[Excerpts from a dataset]
══════════

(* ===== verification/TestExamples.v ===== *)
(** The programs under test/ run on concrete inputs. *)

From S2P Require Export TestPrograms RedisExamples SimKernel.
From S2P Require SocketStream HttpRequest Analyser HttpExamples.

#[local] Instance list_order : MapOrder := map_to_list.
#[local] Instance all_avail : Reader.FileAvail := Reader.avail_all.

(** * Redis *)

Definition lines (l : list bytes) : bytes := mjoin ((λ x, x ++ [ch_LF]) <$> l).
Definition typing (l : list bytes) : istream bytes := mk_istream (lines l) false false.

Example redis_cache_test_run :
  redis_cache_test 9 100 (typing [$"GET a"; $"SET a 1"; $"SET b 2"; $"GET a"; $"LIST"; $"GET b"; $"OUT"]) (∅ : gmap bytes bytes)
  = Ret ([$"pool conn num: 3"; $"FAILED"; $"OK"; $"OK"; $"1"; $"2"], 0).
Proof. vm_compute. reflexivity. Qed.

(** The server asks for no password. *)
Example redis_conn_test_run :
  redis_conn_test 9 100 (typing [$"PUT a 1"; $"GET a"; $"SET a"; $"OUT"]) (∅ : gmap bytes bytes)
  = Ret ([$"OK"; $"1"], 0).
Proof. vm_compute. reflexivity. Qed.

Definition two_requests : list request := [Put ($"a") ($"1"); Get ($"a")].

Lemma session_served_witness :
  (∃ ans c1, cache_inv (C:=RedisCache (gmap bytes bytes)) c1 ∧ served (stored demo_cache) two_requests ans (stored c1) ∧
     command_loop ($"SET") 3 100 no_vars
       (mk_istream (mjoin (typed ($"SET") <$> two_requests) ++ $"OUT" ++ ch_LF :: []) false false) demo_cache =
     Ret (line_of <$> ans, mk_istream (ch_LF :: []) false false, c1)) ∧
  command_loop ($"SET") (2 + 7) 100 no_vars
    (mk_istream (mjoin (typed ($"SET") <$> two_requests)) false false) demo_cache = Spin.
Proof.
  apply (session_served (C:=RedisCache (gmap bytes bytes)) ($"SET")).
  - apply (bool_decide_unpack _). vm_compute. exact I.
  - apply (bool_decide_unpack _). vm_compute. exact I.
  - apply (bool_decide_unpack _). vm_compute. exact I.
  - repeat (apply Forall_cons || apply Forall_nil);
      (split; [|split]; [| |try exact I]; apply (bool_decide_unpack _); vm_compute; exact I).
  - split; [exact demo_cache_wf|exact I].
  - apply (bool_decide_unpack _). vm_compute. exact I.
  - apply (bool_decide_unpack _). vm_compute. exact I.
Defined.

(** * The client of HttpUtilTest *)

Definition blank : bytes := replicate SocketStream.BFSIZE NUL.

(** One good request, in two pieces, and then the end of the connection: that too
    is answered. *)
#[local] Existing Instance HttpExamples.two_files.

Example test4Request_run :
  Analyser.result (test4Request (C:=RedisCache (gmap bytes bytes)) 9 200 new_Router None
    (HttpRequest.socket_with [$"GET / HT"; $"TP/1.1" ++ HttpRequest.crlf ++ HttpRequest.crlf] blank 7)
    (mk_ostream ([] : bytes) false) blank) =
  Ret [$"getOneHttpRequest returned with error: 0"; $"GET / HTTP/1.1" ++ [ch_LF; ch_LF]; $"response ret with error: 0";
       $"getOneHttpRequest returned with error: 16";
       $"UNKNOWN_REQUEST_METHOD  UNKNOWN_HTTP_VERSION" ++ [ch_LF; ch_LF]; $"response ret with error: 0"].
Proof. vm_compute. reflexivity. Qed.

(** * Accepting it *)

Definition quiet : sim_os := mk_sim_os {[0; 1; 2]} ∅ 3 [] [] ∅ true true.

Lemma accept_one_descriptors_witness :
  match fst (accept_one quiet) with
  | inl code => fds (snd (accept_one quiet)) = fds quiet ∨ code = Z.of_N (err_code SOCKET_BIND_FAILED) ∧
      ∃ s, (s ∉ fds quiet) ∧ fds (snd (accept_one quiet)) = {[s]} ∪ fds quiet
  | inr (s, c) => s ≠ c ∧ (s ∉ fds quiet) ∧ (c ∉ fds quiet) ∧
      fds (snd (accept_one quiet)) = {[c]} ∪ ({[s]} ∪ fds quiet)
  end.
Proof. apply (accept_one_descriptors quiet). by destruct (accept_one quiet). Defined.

══════════

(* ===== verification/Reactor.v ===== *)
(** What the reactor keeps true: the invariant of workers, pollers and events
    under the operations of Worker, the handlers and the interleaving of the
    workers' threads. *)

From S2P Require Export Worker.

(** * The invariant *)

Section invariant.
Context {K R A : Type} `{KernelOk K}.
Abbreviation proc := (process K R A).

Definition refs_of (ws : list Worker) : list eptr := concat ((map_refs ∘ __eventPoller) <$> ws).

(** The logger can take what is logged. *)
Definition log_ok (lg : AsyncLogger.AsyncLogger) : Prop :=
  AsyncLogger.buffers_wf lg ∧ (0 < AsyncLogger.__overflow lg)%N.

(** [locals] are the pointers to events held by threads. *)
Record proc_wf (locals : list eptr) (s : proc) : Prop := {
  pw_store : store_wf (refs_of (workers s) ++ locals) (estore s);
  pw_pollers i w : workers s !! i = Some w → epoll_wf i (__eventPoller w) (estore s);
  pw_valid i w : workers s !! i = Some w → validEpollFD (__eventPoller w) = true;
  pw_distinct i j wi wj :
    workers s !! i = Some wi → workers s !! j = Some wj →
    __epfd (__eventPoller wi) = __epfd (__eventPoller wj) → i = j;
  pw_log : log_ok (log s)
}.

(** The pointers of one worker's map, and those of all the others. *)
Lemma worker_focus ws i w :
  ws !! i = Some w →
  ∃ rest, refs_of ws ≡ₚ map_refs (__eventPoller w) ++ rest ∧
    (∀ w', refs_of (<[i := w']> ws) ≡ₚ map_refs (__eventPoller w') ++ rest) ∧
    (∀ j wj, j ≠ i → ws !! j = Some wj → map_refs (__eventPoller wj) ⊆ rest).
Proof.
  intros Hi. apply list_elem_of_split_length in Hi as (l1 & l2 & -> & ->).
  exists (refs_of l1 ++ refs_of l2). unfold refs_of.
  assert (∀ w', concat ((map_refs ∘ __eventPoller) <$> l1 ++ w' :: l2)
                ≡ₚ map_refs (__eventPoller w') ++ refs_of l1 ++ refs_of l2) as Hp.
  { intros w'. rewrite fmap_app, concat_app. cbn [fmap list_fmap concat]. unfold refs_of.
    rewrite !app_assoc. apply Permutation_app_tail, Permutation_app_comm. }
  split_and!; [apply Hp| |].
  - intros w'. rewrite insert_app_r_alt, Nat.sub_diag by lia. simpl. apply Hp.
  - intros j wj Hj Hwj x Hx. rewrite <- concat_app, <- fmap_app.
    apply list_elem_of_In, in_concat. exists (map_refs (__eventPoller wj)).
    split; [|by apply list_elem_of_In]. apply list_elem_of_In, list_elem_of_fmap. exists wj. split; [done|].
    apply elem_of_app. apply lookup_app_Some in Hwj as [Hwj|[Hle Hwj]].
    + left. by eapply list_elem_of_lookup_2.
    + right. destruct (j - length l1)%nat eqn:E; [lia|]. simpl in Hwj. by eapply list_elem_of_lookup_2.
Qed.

══════════

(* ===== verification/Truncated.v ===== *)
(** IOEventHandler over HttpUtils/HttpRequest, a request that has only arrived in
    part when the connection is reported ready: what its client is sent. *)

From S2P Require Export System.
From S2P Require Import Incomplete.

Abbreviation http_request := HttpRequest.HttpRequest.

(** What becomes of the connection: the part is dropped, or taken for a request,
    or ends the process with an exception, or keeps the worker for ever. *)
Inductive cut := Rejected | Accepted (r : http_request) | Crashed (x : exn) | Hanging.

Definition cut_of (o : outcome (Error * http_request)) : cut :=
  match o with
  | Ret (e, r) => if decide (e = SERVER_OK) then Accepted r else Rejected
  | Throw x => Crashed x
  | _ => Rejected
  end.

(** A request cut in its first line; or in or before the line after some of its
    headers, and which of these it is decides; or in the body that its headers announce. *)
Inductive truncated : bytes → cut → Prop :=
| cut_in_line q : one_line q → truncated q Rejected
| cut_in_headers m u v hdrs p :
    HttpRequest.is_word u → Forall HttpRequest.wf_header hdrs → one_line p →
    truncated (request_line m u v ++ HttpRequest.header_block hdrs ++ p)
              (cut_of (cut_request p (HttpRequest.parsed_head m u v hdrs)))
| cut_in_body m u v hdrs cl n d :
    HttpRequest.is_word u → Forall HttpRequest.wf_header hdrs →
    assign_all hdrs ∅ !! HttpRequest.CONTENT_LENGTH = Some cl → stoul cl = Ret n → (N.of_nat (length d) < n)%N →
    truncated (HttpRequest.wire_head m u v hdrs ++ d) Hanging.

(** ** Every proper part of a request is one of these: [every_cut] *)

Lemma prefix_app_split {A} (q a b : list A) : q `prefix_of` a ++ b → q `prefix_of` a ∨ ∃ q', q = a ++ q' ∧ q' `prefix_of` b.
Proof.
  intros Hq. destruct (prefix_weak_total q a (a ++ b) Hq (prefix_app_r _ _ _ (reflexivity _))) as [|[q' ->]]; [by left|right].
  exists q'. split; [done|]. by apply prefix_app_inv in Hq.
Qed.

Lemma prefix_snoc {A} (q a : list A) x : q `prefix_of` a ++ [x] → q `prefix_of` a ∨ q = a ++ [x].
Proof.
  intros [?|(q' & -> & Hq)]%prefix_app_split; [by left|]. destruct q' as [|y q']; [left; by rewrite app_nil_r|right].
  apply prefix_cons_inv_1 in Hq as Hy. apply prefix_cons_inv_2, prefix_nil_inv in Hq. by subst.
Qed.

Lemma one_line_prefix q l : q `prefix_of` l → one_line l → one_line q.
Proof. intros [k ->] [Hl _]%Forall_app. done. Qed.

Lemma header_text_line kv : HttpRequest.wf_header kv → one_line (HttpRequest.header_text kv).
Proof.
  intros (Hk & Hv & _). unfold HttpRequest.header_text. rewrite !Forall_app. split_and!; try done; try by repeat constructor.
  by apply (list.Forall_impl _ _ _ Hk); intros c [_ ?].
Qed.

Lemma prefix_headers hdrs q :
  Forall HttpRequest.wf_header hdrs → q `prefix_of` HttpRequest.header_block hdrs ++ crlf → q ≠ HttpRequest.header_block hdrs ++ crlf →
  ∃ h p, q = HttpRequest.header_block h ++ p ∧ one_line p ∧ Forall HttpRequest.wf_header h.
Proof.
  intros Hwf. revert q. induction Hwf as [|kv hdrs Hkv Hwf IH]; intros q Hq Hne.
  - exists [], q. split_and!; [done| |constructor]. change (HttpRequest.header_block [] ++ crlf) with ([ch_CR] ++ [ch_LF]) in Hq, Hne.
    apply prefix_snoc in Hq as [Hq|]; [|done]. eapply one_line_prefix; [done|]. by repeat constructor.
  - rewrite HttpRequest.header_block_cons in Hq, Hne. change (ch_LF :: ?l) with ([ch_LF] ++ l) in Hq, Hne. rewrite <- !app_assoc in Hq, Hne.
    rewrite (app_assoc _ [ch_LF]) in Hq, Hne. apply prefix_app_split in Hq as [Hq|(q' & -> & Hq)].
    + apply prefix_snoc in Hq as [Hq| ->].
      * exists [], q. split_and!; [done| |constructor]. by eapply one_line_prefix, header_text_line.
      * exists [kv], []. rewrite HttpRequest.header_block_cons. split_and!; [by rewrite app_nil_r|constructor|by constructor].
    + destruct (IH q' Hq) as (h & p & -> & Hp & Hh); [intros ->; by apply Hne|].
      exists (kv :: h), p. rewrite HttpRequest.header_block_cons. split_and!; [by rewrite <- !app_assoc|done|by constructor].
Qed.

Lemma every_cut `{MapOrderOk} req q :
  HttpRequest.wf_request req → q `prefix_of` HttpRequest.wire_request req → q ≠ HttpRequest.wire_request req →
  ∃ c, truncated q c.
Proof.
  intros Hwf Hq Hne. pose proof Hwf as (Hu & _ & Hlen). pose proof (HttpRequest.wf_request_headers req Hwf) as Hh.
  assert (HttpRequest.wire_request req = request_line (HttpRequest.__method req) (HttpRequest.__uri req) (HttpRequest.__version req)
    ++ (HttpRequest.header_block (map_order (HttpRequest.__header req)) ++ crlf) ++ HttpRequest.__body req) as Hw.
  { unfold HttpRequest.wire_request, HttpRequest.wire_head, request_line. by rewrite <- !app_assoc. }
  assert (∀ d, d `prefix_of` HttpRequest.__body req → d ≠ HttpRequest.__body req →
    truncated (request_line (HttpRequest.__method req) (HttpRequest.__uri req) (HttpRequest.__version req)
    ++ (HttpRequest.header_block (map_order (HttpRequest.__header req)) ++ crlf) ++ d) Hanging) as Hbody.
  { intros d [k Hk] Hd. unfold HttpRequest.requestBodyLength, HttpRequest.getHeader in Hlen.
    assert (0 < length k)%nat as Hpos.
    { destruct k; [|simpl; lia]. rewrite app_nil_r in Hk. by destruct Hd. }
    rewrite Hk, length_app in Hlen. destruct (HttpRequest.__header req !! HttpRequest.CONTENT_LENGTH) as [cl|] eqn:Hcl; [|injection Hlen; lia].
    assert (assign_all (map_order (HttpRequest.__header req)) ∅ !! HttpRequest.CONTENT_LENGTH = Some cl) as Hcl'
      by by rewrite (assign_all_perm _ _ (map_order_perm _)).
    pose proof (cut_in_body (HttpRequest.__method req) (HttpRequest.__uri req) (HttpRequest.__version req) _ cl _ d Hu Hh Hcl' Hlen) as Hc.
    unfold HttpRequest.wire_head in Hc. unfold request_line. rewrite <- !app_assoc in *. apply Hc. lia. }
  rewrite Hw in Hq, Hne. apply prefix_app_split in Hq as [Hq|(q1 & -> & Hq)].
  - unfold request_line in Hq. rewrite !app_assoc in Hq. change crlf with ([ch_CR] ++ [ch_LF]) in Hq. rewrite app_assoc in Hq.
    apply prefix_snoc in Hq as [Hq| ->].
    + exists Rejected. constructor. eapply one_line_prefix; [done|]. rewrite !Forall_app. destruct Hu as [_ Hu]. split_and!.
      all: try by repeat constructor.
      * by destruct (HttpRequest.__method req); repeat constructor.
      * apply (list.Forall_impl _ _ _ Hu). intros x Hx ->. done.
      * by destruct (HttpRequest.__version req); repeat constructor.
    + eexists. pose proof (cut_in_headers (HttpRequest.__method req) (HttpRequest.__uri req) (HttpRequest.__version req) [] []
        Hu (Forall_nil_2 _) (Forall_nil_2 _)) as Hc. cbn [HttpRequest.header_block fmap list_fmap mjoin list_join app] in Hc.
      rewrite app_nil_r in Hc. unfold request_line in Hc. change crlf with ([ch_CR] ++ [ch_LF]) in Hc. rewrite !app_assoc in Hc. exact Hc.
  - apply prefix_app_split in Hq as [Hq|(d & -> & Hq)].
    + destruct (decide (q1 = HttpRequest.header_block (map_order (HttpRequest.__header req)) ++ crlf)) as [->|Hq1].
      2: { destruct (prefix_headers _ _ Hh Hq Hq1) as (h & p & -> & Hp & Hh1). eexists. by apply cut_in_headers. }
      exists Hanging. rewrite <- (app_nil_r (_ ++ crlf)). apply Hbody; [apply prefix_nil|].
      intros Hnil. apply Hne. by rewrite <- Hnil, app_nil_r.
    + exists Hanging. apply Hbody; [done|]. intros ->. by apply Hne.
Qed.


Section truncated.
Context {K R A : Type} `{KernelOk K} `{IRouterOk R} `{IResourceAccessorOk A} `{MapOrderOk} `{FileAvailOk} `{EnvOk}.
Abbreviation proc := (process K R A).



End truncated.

══════════

In the records above, the line with "Analyser.result (test4Request (C:=RedisCache" marks the start and the line with "Definition quiet : sim_os" marks the end; copy that stretch exactly, both lines included, and nothing else.

  Analyser.result (test4Request (C:=RedisCache (gmap bytes bytes)) 9 200 new_Router None
    (HttpRequest.socket_with [$"GET / HT"; $"TP/1.1" ++ HttpRequest.crlf ++ HttpRequest.crlf] blank 7)
    (mk_ostream ([] : bytes) false) blank) =
  Ret [$"getOneHttpRequest returned with error: 0"; $"GET / HTTP/1.1" ++ [ch_LF; ch_LF]; $"response ret with error: 0";
       $"getOneHttpRequest returned with error: 16";
       $"UNKNOWN_REQUEST_METHOD  UNKNOWN_HTTP_VERSION" ++ [ch_LF; ch_LF]; $"response ret with error: 0"].
Proof. vm_compute. reflexivity. Qed.

(** * Accepting it *)

Definition quiet : sim_os := mk_sim_os {[0; 1; 2]} ∅ 3 [] [] ∅ true true.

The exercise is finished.